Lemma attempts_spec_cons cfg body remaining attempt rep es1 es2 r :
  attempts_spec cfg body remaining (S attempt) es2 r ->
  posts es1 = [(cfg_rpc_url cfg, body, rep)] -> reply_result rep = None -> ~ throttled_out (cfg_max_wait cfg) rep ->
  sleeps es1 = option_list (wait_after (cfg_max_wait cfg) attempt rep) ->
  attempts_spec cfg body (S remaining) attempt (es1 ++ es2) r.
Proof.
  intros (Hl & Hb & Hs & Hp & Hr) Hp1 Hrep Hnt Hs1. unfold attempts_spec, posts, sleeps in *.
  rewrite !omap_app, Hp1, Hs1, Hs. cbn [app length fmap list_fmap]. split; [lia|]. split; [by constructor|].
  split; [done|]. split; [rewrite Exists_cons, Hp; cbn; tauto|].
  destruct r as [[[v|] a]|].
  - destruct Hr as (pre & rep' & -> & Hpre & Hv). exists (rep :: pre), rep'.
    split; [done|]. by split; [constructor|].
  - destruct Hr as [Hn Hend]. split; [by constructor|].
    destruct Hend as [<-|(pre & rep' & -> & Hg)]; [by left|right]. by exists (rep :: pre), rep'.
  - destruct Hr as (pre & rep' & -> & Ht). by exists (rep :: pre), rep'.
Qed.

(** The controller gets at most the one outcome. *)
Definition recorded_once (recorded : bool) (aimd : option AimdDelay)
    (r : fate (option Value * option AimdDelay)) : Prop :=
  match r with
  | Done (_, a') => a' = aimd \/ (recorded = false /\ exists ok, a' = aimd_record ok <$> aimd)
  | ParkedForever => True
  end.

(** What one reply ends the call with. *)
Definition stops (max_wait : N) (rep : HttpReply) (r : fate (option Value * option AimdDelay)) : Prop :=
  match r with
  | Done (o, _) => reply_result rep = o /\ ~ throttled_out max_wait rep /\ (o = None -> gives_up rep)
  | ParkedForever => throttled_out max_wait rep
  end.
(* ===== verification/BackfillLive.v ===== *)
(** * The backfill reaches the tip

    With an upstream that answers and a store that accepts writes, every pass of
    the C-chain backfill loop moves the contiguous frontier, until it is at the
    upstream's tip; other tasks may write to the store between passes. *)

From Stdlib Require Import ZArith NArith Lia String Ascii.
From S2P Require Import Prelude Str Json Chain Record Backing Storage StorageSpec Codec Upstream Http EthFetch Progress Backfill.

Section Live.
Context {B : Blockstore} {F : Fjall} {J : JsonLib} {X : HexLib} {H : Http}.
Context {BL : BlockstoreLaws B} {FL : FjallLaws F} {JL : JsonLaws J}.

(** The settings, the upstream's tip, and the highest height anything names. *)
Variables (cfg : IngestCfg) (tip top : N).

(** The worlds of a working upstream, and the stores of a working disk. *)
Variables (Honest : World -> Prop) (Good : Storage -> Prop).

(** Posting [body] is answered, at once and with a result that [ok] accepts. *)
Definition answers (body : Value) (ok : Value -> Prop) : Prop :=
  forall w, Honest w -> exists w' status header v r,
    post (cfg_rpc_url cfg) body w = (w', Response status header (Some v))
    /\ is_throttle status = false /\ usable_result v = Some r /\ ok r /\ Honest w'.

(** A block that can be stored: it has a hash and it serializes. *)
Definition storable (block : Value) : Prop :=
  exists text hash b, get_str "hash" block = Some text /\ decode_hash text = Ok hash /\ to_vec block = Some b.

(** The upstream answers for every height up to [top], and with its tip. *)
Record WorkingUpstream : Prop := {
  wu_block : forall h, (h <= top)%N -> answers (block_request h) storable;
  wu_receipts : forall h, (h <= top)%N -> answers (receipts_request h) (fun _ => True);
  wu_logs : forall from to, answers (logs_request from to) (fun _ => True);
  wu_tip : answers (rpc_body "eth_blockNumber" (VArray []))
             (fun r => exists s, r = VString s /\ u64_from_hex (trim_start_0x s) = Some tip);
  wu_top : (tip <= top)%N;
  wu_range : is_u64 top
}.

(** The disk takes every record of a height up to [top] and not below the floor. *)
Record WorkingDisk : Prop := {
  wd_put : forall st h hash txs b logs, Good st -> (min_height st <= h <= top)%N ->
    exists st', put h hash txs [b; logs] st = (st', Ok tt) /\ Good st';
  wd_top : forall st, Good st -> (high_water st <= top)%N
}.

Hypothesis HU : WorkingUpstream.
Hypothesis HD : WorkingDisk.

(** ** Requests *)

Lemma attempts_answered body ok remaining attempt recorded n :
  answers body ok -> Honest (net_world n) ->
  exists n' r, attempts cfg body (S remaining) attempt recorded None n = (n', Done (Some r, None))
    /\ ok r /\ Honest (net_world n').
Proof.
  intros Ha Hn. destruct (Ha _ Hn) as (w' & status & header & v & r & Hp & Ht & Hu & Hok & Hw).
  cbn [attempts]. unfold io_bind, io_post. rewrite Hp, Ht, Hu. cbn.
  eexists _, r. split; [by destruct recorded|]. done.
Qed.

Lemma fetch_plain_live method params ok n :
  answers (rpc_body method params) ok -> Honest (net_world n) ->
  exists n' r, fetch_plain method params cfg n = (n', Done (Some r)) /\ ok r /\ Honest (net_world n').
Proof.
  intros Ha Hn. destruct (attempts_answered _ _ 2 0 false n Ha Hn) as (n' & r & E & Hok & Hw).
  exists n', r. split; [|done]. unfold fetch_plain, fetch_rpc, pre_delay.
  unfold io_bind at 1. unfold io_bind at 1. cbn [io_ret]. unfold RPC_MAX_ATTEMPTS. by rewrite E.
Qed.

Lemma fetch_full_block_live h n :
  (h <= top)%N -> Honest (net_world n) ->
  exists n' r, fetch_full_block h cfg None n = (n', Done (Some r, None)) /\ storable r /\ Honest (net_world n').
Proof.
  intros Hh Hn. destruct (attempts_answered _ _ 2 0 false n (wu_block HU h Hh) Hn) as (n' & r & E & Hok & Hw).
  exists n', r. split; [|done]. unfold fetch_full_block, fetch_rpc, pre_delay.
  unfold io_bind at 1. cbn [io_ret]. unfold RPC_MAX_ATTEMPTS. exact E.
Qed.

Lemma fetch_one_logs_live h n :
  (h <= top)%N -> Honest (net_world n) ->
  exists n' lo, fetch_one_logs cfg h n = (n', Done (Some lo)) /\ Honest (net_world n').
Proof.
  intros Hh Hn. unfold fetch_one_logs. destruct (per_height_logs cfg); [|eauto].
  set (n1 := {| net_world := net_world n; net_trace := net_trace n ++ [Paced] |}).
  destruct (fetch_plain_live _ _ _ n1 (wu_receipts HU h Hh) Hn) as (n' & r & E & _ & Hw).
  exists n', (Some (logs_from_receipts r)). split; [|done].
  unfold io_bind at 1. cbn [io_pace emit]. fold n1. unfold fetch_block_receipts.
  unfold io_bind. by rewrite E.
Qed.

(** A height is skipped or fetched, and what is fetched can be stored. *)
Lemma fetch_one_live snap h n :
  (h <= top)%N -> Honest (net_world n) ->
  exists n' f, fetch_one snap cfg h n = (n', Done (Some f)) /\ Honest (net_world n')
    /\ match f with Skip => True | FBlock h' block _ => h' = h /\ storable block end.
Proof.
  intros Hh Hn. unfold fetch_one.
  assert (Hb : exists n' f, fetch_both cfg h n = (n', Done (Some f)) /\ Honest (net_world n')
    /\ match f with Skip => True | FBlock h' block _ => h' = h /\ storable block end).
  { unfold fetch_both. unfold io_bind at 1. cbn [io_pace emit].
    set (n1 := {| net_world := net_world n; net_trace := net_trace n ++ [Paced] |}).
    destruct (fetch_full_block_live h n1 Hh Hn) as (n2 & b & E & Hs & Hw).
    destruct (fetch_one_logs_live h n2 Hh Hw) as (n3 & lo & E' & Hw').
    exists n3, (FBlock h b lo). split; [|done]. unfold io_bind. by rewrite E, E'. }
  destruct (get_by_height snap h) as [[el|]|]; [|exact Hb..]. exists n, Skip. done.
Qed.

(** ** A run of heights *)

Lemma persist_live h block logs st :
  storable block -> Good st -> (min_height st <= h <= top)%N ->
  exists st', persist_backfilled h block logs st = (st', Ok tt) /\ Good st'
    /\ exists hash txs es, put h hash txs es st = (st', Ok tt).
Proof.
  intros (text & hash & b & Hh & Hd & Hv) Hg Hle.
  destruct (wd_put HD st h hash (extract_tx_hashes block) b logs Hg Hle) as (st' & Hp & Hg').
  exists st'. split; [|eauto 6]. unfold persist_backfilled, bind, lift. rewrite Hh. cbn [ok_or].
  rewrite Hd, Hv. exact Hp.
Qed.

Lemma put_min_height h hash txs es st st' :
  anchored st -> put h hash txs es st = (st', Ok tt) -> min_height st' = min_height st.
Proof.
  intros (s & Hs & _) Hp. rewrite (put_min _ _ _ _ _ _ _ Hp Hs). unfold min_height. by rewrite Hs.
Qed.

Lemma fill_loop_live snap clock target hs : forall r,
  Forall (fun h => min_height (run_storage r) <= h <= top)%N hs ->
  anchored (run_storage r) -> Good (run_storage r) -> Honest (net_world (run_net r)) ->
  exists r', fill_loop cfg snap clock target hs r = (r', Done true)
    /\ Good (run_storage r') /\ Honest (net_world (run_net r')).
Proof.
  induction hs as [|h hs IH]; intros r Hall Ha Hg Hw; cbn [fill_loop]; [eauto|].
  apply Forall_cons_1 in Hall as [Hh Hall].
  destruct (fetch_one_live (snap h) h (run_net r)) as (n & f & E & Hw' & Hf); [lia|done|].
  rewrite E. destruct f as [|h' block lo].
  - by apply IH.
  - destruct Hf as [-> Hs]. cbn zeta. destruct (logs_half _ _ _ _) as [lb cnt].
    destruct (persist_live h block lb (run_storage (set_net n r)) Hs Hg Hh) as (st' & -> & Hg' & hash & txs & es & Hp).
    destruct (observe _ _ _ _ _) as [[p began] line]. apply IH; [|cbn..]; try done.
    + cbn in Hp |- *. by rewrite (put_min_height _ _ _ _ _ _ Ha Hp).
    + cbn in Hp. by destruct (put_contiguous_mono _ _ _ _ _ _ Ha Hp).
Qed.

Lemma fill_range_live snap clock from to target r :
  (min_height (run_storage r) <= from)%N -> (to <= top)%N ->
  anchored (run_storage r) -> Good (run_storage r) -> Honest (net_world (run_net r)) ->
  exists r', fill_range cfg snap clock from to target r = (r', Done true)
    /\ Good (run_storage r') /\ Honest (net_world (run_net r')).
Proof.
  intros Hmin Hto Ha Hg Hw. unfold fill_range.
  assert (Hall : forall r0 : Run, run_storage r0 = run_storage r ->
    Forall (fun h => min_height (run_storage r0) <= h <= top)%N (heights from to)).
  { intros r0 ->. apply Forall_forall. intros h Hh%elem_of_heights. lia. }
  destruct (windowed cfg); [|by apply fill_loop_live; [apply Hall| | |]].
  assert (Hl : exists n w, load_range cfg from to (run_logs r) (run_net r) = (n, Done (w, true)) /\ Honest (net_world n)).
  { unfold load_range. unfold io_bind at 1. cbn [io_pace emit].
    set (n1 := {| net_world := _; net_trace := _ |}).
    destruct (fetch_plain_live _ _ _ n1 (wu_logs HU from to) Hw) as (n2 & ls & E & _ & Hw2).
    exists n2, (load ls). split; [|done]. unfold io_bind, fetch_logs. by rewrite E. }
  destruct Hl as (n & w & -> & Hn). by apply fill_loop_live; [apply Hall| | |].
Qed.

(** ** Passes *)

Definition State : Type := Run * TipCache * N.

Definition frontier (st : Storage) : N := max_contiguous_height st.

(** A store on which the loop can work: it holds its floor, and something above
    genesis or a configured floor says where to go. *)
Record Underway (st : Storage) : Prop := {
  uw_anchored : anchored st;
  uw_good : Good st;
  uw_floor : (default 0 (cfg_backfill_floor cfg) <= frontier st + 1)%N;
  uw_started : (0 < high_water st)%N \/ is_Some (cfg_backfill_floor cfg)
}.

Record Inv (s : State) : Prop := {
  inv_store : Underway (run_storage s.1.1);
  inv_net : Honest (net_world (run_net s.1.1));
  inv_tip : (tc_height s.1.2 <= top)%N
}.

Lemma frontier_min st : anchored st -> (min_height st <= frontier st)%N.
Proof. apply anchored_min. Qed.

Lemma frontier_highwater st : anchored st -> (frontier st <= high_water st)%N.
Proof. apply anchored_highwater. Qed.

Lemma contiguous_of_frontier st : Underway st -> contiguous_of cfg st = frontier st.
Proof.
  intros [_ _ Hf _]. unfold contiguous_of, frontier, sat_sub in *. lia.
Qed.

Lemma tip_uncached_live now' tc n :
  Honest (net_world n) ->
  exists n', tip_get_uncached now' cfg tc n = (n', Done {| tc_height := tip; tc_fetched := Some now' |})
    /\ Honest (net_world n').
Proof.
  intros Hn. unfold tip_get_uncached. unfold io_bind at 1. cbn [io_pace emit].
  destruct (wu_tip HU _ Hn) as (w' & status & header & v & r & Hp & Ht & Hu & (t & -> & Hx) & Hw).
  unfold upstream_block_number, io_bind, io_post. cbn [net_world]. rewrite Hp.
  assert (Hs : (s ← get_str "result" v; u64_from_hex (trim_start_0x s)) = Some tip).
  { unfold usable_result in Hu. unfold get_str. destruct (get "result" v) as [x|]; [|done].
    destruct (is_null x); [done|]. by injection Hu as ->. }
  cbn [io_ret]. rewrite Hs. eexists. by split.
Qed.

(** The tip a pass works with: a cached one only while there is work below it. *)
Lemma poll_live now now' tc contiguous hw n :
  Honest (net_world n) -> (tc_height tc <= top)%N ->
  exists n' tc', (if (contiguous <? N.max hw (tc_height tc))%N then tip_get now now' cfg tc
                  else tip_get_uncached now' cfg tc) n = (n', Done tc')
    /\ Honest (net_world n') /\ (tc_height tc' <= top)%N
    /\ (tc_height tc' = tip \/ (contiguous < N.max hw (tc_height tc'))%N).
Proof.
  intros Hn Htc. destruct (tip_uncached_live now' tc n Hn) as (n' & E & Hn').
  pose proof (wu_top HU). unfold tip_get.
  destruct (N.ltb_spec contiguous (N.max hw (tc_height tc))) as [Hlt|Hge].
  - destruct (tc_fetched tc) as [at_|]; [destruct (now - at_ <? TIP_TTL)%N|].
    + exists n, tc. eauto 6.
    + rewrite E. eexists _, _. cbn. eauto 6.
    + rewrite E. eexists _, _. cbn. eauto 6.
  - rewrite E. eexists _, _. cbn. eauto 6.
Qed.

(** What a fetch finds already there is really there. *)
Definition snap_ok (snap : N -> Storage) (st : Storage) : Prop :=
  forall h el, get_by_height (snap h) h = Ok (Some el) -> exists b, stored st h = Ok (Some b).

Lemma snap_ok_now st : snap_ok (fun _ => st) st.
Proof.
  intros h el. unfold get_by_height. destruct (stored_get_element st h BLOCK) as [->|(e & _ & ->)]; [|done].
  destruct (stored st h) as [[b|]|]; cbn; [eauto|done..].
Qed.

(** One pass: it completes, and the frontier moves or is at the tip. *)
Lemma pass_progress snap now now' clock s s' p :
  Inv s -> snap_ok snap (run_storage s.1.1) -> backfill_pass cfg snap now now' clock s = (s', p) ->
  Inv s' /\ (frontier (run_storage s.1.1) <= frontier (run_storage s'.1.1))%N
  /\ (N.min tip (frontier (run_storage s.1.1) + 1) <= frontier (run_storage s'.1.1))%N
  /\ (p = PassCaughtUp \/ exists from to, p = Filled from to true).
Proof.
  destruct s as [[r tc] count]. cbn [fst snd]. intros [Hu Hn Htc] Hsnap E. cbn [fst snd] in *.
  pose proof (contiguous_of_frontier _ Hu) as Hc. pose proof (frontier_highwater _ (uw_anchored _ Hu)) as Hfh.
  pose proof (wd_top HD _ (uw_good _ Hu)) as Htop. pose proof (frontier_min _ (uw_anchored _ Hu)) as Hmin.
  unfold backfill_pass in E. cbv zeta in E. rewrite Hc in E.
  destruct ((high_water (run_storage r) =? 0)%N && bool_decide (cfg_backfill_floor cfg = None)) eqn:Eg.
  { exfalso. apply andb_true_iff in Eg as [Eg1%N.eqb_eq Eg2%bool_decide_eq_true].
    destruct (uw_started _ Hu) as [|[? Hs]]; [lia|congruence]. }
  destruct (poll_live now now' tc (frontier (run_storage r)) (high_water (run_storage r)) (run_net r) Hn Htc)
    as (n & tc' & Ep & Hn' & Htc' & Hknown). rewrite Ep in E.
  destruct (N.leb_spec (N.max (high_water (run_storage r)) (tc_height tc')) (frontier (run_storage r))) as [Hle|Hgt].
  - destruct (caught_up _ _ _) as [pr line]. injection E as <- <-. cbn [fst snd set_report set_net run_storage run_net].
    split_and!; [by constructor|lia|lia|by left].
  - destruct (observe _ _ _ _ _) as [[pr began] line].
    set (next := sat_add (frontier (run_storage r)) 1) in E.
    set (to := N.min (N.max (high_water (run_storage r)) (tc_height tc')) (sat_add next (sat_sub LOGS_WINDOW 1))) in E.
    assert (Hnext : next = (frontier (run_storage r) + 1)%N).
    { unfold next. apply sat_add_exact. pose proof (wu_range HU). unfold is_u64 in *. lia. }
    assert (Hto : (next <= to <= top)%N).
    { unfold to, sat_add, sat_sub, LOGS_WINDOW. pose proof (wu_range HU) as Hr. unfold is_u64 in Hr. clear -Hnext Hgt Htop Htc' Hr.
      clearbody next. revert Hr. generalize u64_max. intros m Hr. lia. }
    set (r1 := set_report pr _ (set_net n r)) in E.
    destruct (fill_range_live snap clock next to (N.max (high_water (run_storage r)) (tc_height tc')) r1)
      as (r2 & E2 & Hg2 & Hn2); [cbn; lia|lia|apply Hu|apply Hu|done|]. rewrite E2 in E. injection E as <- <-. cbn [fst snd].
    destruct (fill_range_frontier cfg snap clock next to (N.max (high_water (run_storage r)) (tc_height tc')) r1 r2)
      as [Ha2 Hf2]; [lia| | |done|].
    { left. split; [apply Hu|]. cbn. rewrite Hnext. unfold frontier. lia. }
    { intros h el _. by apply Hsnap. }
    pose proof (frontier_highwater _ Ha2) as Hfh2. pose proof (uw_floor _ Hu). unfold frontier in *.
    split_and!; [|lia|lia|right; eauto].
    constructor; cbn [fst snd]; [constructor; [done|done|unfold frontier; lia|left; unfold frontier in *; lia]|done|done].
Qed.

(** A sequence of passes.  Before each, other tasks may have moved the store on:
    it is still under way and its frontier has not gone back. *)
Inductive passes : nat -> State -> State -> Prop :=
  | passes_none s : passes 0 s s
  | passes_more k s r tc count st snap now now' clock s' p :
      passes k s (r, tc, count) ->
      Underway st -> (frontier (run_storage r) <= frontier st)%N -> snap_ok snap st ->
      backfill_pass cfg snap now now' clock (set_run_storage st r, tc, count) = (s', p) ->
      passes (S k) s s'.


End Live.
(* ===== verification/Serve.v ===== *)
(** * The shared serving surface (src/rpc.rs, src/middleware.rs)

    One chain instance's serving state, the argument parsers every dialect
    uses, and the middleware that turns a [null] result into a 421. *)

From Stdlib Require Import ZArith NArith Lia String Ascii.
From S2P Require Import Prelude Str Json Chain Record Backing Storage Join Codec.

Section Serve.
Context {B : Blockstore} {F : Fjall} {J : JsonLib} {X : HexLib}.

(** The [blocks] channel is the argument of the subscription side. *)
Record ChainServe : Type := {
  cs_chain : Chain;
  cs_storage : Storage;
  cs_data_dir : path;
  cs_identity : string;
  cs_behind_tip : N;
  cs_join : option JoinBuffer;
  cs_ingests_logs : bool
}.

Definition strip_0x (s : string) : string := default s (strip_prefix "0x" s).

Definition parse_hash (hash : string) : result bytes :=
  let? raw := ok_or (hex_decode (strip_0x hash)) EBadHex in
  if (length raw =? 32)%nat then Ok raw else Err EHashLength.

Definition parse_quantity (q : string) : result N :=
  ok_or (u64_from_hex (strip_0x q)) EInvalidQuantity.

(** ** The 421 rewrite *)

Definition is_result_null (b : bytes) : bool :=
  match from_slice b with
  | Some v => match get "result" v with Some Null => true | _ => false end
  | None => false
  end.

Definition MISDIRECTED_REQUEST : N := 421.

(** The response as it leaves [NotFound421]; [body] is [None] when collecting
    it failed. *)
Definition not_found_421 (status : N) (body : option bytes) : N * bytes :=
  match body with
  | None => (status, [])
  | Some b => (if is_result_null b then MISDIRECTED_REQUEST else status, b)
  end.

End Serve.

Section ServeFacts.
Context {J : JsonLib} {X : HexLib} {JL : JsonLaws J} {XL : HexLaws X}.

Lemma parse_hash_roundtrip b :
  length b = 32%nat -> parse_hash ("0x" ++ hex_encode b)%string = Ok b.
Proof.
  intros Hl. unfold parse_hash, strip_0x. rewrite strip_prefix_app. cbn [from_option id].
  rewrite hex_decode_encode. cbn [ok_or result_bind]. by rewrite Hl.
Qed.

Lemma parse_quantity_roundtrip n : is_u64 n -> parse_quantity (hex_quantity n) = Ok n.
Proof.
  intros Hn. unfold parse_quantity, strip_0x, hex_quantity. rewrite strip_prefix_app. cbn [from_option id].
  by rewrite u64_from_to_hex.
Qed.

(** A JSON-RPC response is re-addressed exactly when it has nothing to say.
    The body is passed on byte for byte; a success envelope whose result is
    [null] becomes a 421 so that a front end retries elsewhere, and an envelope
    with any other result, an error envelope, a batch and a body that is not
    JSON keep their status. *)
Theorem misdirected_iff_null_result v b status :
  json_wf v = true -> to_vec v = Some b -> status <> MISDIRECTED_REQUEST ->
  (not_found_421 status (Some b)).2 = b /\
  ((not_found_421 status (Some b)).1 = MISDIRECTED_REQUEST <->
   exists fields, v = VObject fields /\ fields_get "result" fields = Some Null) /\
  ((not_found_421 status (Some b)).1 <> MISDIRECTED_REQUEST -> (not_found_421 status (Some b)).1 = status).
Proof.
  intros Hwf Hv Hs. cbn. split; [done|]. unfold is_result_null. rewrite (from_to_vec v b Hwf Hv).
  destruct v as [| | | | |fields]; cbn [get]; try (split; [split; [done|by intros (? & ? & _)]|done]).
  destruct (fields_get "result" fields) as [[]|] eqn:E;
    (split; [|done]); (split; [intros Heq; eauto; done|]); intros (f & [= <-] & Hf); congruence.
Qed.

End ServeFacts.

EXERCISE BRIEF: All lines in the listing above with the string "Type" should be returned.

RESPONSE:
Definition State : Type := Run * TipCache * N.
Record ChainServe : Type := {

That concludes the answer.